All lines that hold the string "system" should be copied. Find them in the listing below.
※
(* ===== verification/UeventdWorker.v ===== *)
(** The worker of ueventd (queue-processor.c) and the whole system: the daemon,
    its workers, the kernel's queue of inotify events and the pipe.

    A worker runs concurrently with the daemon and with the programs that add
    events, so its body is also given as a sequence of phases; the system is a
    step relation that interleaves them. It has the failures of fork and of the write
    to the pipe, the death of a worker at any point, and the removal of events by
    other programs; two sets of names record the queues these concern. Queues are not
    removed, and the kernel's queue of inotify events does not overflow. *)

From Stdlib Require Import ZArith Ascii String Lia.
From stdpp Require Import base list strings gmap tactics numbers.
From S2P Require Import Prelude Ueventd.

Open Scope Z_scope.
Open Scope cprog_scope.

(** ** queue-processor.c *)

(** The entries move_files takes. *)
Definition movable (e : dirent) : bool :=
  negb (first_char_dot (d_name e)) && bool_decide (d_type e = DT_REG).

Definition move_file (q : string) (e : dirent) (w : world) : out world :=
  if movable e then
    match rename (Filter, q) (d_name e) (Uevent, q) (d_name e) w with
    | None => Die EXIT_FAILURE "rename"
    | Some w => Ret w
    end
  else Ret w.

Fixpoint move_entries (q : string) (ents : list dirent) (w : world) : out world :=
  match ents with
  | [] => Ret w
  | e :: ents => let! w := move_file q e w in move_entries q ents w
  end.

(** The source must exist; the destination is created when it does not. *)
Definition open_dirs (q : string) (w : world) : out (world * list dirent) :=
  match dirs w !! (Filter, q) with
  | None => Die EXIT_FAILURE "open"
  | Some src =>
      let w := match dirs w !! (Uevent, q) with
               | Some _ => w
               | None => wld (mkdir Uevent q {| dm := daemon0 0; wld := w |})
               end in
      match dirs w !! (Uevent, q) with
      | None => Die EXIT_FAILURE "mkdir"
      | Some _ => Ret (w, d_entries src)
      end
  end.

Definition move_files (q : string) (w : world) : out world :=
  let! (w, ents) := open_dirs q w in move_entries q ents w.

(** The handler program replaces the contents of the directory by what it leaves
    there; when fork fails it leaves everything. *)
Definition event_handler (h : list dirent -> list dirent) (q : string) (w : world) : world :=
  match dirs w !! (Uevent, q) with
  | None => w
  | Some d => set_dirs (<[(Uevent, q) := {| d_ino := d_ino d; d_entries := h (d_entries d) |}]> (dirs w)) w
  end.

(** What signal_unhandled_events writes to the pipe: nothing when the write fails. *)
Definition signal_unhandled_events (written : bool) (watchfd : Z) : list Z := if written then [watchfd] else [].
※
### Task answer
(** The worker of ueventd (queue-processor.c) and the whole system: the daemon,
    events, so its body is also given as a sequence of phases; the system is a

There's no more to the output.